───── INPUT MATERIAL
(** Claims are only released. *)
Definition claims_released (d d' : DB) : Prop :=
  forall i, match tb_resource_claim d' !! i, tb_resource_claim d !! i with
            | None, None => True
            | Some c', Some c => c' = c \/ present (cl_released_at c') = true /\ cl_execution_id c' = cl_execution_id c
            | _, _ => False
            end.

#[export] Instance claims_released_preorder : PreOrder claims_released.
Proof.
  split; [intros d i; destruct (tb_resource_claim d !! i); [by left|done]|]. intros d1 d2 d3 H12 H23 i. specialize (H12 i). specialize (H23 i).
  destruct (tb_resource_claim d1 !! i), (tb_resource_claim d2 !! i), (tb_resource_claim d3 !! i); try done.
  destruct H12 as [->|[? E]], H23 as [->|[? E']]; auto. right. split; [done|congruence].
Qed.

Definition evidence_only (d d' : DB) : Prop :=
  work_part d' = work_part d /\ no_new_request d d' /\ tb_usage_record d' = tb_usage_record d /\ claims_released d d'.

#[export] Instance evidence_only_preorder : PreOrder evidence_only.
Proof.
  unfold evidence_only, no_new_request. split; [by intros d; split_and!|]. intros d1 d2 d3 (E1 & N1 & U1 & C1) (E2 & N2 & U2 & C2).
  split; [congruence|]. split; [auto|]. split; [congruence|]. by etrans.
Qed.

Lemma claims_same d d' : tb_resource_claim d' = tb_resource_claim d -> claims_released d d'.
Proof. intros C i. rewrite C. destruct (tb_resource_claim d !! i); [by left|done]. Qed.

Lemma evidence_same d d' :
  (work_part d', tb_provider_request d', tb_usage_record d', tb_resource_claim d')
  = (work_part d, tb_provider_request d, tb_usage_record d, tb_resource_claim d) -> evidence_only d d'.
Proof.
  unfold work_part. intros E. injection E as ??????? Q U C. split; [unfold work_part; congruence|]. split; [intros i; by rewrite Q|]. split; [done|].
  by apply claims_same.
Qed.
──────────
───── INPUT MATERIAL
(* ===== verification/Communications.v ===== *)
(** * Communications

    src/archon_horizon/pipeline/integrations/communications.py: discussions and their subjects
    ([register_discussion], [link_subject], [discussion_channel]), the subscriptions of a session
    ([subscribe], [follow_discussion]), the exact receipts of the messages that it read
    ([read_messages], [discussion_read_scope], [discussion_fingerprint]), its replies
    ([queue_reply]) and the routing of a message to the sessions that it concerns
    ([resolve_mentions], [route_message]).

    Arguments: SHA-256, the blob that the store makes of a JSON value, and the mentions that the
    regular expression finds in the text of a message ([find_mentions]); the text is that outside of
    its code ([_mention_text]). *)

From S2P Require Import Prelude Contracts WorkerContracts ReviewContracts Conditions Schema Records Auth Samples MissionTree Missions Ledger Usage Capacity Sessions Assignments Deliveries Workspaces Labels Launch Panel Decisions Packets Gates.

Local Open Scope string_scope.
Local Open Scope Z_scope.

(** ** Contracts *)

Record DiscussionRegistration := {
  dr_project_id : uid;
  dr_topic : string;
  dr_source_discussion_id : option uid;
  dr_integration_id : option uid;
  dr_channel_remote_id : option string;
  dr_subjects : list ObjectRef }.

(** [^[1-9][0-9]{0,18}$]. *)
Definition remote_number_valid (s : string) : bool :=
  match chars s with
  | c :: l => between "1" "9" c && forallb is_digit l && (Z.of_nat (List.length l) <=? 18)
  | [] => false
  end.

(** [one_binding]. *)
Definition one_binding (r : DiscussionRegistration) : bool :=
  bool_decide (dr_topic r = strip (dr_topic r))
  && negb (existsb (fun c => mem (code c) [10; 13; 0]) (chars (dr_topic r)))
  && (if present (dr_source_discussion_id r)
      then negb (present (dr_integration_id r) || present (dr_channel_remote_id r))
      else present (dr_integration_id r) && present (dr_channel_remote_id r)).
──────────
WORK INSTRUCTIONS: There is a run of lines above from the one with "[] => false" to the one with "else present (dr_integration_id"; print exactly that run, both ends included, and nothing else.

OUTPUT FOR THIS TASK:
  | [] => false
  end.

(** [one_binding]. *)
Definition one_binding (r : DiscussionRegistration) : bool :=
  bool_decide (dr_topic r = strip (dr_topic r))
  && negb (existsb (fun c => mem (code c) [10; 13; 0]) (chars (dr_topic r)))
  && (if present (dr_source_discussion_id r)
      then negb (present (dr_integration_id r) || present (dr_channel_remote_id r))
      else present (dr_integration_id r) && present (dr_channel_remote_id r)).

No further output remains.